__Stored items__
=-=-=

(** One step executes at most what it may: nothing while speech is open or after
    a refusal. *)
Lemma executed_step c s :
  lc_executed (live_step c s) = lc_executed c ∨
  ∃ k i m prepared speech,
    s = LiveReturn k m (PreparedReturn (Some prepared)) ∧ lc_in_flight c !! k = Some (Prepare i) ∧
    mo_speech m = Some speech ∧ lc_speech_open c = false ∧ lc_refused c = false ∧
    ready (lc_queue c) (mo_ledger m) speech = inr (Some (pg_input prepared)) ∧
    lc_executed (live_step c s) = lc_executed c ++ [pg_input prepared].
Proof.
  destruct s as [speech_live any_closed open e|k m ret| |m|e|]; simpl.
  - left. unfold observe, observe_ingest. destruct speech_live, (any_closed && negb open); simpl; repeat case_match; by simplify_eq/=.
  - destruct (lc_in_flight c !! k) as [request|] eqn:Hk; [|by left].
    destruct request as [i|i|i], ret as [result|result|ok]; simpl; try by left.
    + left. unfold on_assessed, try_send. simpl. repeat case_match; by simplify_eq/=.
    + unfold on_prepared. destruct result as [prepared|]; [|by left]. simpl.
      destruct (lc_refused c) eqn:Hr; [by left|]. destruct (lc_speech_open c) eqn:Ho; [by left|]. simpl.
      destruct (mo_speech m) as [speech|] eqn:Hsp; [|by left]. destruct (mo_send m); [|by left..].
      case_bool_decide as Hready; simpl; [|by left]. destruct (authorize_prepared _ _ _ _) as [|input] eqn:Ha; [by left|].
      apply authorize_inv in Ha as [-> _].
      right. exists k, i, m, prepared, speech. split_and!; [done..|].
      by destruct (acknowledge _ _) as [q [|]].
    + left. unfold on_published. simpl. by destruct ok.
  - by left.
  - left. unfold nominate. repeat case_match; by simplify_eq/=.
  - left. unfold settle. repeat case_match; by simplify_eq/=.
  - left. unfold settle_end. by case_match.
Qed.

Lemma refused_step c s :
  lc_refused c = true →
  lc_refused (live_step c s) = true ∧
  ∀ r, r ∈ lc_in_flight (live_step c s) → r ∈ lc_in_flight c.
Proof.
  intros Hr. destruct s as [speech_live any_closed open e|k m ret| |m|e|]; simpl.
  - unfold observe, observe_ingest. destruct speech_live, (any_closed && negb open); simpl; repeat case_match; by simplify_eq/=.
  - destruct (lc_in_flight c !! k) as [request|] eqn:Hk; [|done].
    assert (Hd : ∀ r, r ∈ delete k (lc_in_flight c) → r ∈ lc_in_flight c).
    { intros r Hin. by eapply list_elem_of_delete_inv. }
    destruct request as [i|i|i], ret as [result|result|ok]; simpl; try done.
    + unfold on_assessed. simpl. rewrite Hr. by destruct result as [[]|].
    + unfold on_prepared. simpl. rewrite Hr. by destruct result.
    + unfold on_published. simpl. by destruct ok.
  - split; [done|]. by intros r ?%not_elem_of_nil.
  - unfold nominate. by rewrite Hr.
  - unfold settle. repeat case_match; by simplify_eq/=.
  - unfold settle_end. by case_match.
Qed.

(* ------------------------------------------------------------------ *)
(** ** Properties *)

(** A candidate is read exactly when the measurement reaches the end of its
    interval, every sample of speech in it is committed free of text debt, and
    everything the ledger knows there is one occurrence after the other inside
    the interval, each qualified, answered, sealed and labelled; its members are
    exactly those with their labels and seals, and its text is their labels. *)
Theorem candidate_exact L sess epoch s e speech input :
  debt_anchored L →
  from_ledger L sess epoch (s, e) speech = inr (Some input) ↔ sealed_reading L sess epoch s e speech input.
Proof. apply from_ledger_reads. Qed.

(** C16: Whatever the voice detector, the session and the ledger do, the
    capture up to the accepted end was consumed by the executed groups, in
    order, and by measured silence, each as the ledger of that moment had it; no
    two executed groups share an execution key or an occurrence, so no
    instruction runs twice. *)
Theorem groups_execute_once sess epoch q steps :
  input_queue_new sess epoch = inr q → Forall step_ok steps →
  is_u64 (Z.of_nat (String.length sess)) → is_u64 epoch →
  let c := live_run q steps in
  consumed sess epoch (flat_map moments_of steps) (iq_accepted_end (lc_queue c)) (lc_executed c) ∧
  NoDup (map turn_id_for_group (lc_executed c)) ∧
  ∀ i j x y o, lc_executed c !! i = Some x → lc_executed c !! j = Some y →
    o ∈ map cm_occurrence (sci_members x) → o ∈ map cm_occurrence (sci_members y) → i = j.
Proof.
  intros Hq Hok Hsess Hepoch c. pose proof (live_run_ok sess epoch q steps Hq Hok) as [Hqo Hc _ _ _].
  fold c in Hqo, Hc. split; [done|]. destruct (consumed_ordered _ _ _ _ _ Hc) as (Hs & Ha & Hin).
  assert (Hu : iq_accepted_end (lc_queue c) <= u64_max) by (destruct Hqo; lia).
  set (l := lc_executed c) in *. clearbody l. split.
  - clear Hc. induction Hs as [|x l Hs IH Hx]; simpl; [constructor|].
    constructor; [|apply IH; intros y Hy; apply Hin; by right].
    intros (y & Hk & Hy)%list_elem_of_fmap. rewrite Forall_forall in Hx. specialize (Hx y Hy).
    destruct (Hin x ltac:(by left)) as (Hx1 & Hx2 & Hx3 & Hx4 & _).
    destruct (Hin y ltac:(by right)) as (Hy1 & Hy2 & Hy3 & Hy4 & _).
    destruct (turn_id_injective x y) as (_ & _ & Hsa); rewrite ?Hx1, ?Hx2, ?Hy1, ?Hy2; try done; try (mach; fail).
    rewrite Hsa in *. lia.
  - intros i j x y o Hi Hj (m & -> & Hm)%list_elem_of_fmap (m' & Heq & Hm')%list_elem_of_fmap.
    destruct (Hin x) as (_ & _ & _ & _ & _ & Hx); [by eapply list_elem_of_lookup_2|].
    destruct (Hin y) as (_ & _ & _ & _ & _ & Hy); [by eapply list_elem_of_lookup_2|].
    specialize (Hx m Hm). specialize (Hy m' Hm'). rewrite <- Heq in Hy.
    destruct (lt_eq_lt_dec i j) as [[Hlt|]|Hlt]; [|done|]; exfalso.
    + pose proof (sorted_lookup _ _ _ _ _ _ Hs Hi Hj Hlt) as Ho. simpl in Ho. lia.
    + pose proof (sorted_lookup _ _ _ _ _ _ Hs Hj Hi Hlt) as Ho. simpl in Ho. lia.
Qed.


(** At most one candidate is being assessed or prepared, and the flag says
    whether one is; the answers owed are counted and never more than sixteen;
    the queue keeps at most sixteen boundaries, ahead of the accepted end, in
    order. *)
Theorem one_candidate_in_flight sess epoch q steps :
  input_queue_new sess epoch = inr q → Forall step_ok steps →
  let c := live_run q steps in
  singles (lc_in_flight c) = Nat.b2n (lc_assessment_pending c) ∧
  owed (lc_in_flight c) = lc_answers_pending c ∧
  (lc_answers_pending c <= 16)%nat ∧
  (length (iq_boundaries (lc_queue c)) <= 16)%nat ∧
  StronglySorted Z.lt (iq_accepted_end (lc_queue c) :: iq_boundaries (lc_queue c)).
Proof.
  intros Hq Hok c. pose proof (live_run_ok sess epoch q steps Hq Hok) as [[] _ Hs Ho Hr].
  unfold CONSULTATION_QUEUE_CAP in Hr. split_and!; try done; fold c in Hr; lia.
Qed.

(* ------------------------------------------------------------------ *)
(** ** Witnesses *)

Definition ex_silero : AcousticSpeechEvidence :=
  mkSpeechEvidence (mkCaptureIdentity "s" 1) SILERO_BOUNDARIES_PRODUCER (Observed 20000)
    [mkTailRange "s" 1 100 15000].

Definition ex_input : SealedConsultationInput :=
  mkSealedInput "s" 1 (0, 16000)
    [mkConsultationMember ex_range "dzien dobry" "seal-occurrence-s-1-0-16000"] "dzien dobry".

Example ex_reads : from_ledger ex_document "s" 1 (0, 16000) ex_silero = inr (Some ex_input).
Proof. by vm_compute. Qed.

Definition ex_queue : ConsultationInputQueue := mkInputQueue "s" 1 0 0 [].
Definition ex_moment : Moment := mkMoment ex_document (Some ex_silero) SendOk.

(** An utterance closes, is assessed, prepared, executed and answered; silence
    after it is skipped. *)
Definition ex_steps : list LiveStep :=
  [LiveObserve true true false 16000; LiveNominate ex_moment;
   LiveReturn 0 ex_moment (Assessed (Some (ReadyComplete ex_input)));
   LiveReturn 0 ex_moment (PreparedReturn (Some (mkPrepared ex_input true)));
   LiveReturn 0 ex_moment (Published true); LiveSettle 18000; LiveNominate ex_moment; LiveSettleEnd].

Example ex_executed :
  (λ c, (map turn_id_for_group (lc_executed c), iq_accepted_end (lc_queue c), lc_refused c)) (live_run ex_queue ex_steps)
  = (["capture-group:1:s:1:0:16000"%string], 18000, false).
Proof. by vm_compute. Qed.

Lemma ex_debt : debt_anchored ex_document.
Proof.
  intros o Ho. assert (He : lg_pending_text_recovery ex_document = ∅) by (by vm_compute).
  rewrite He in Ho. by apply not_elem_of_empty in Ho.
Qed.

Lemma candidate_exact_witness : sealed_reading ex_document "s" 1 0 16000 ex_silero ex_input.
Proof. apply (candidate_exact ex_document "s" 1 0 16000 ex_silero ex_input ex_debt). by vm_compute. Defined.

Lemma ex_steps_ok : Forall step_ok ex_steps.
Proof. repeat constructor; simpl; mach. Qed.

Lemma groups_execute_once_witness :
  NoDup (map turn_id_for_group (lc_executed (live_run ex_queue ex_steps))).
Proof.
  refine (proj1 (proj2 (groups_execute_once "s" 1 ex_queue ex_steps _ ex_steps_ok _ _))).
  - by vm_compute.
  - by vm_compute.
  - by vm_compute.
Defined.


Lemma one_candidate_in_flight_witness :
  (lc_answers_pending (live_run ex_queue ex_steps) <= 16)%nat.
Proof.
  destruct (one_candidate_in_flight "s" 1 ex_queue ex_steps ltac:(by vm_compute) ex_steps_ok) as (_ & _ & H & _).
  exact H.
Defined.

=-=-=

Please print the records above exactly from their first line. End with the line containing "- destruct (lc_in_flight c !! k) as [request|] eqn:Hk; [|done].", and include it.

__RESPONSE__
(** One step executes at most what it may: nothing while speech is open or after
    a refusal. *)
Lemma executed_step c s :
  lc_executed (live_step c s) = lc_executed c ∨
  ∃ k i m prepared speech,
    s = LiveReturn k m (PreparedReturn (Some prepared)) ∧ lc_in_flight c !! k = Some (Prepare i) ∧
    mo_speech m = Some speech ∧ lc_speech_open c = false ∧ lc_refused c = false ∧
    ready (lc_queue c) (mo_ledger m) speech = inr (Some (pg_input prepared)) ∧
    lc_executed (live_step c s) = lc_executed c ++ [pg_input prepared].
Proof.
  destruct s as [speech_live any_closed open e|k m ret| |m|e|]; simpl.
  - left. unfold observe, observe_ingest. destruct speech_live, (any_closed && negb open); simpl; repeat case_match; by simplify_eq/=.
  - destruct (lc_in_flight c !! k) as [request|] eqn:Hk; [|by left].
    destruct request as [i|i|i], ret as [result|result|ok]; simpl; try by left.
    + left. unfold on_assessed, try_send. simpl. repeat case_match; by simplify_eq/=.
    + unfold on_prepared. destruct result as [prepared|]; [|by left]. simpl.
      destruct (lc_refused c) eqn:Hr; [by left|]. destruct (lc_speech_open c) eqn:Ho; [by left|]. simpl.
      destruct (mo_speech m) as [speech|] eqn:Hsp; [|by left]. destruct (mo_send m); [|by left..].
      case_bool_decide as Hready; simpl; [|by left]. destruct (authorize_prepared _ _ _ _) as [|input] eqn:Ha; [by left|].
      apply authorize_inv in Ha as [-> _].
      right. exists k, i, m, prepared, speech. split_and!; [done..|].
      by destruct (acknowledge _ _) as [q [|]].
    + left. unfold on_published. simpl. by destruct ok.
  - by left.
  - left. unfold nominate. repeat case_match; by simplify_eq/=.
  - left. unfold settle. repeat case_match; by simplify_eq/=.
  - left. unfold settle_end. by case_match.
Qed.

Lemma refused_step c s :
  lc_refused c = true →
  lc_refused (live_step c s) = true ∧
  ∀ r, r ∈ lc_in_flight (live_step c s) → r ∈ lc_in_flight c.
Proof.
  intros Hr. destruct s as [speech_live any_closed open e|k m ret| |m|e|]; simpl.
  - unfold observe, observe_ingest. destruct speech_live, (any_closed && negb open); simpl; repeat case_match; by simplify_eq/=.
  - destruct (lc_in_flight c !! k) as [request|] eqn:Hk; [|done].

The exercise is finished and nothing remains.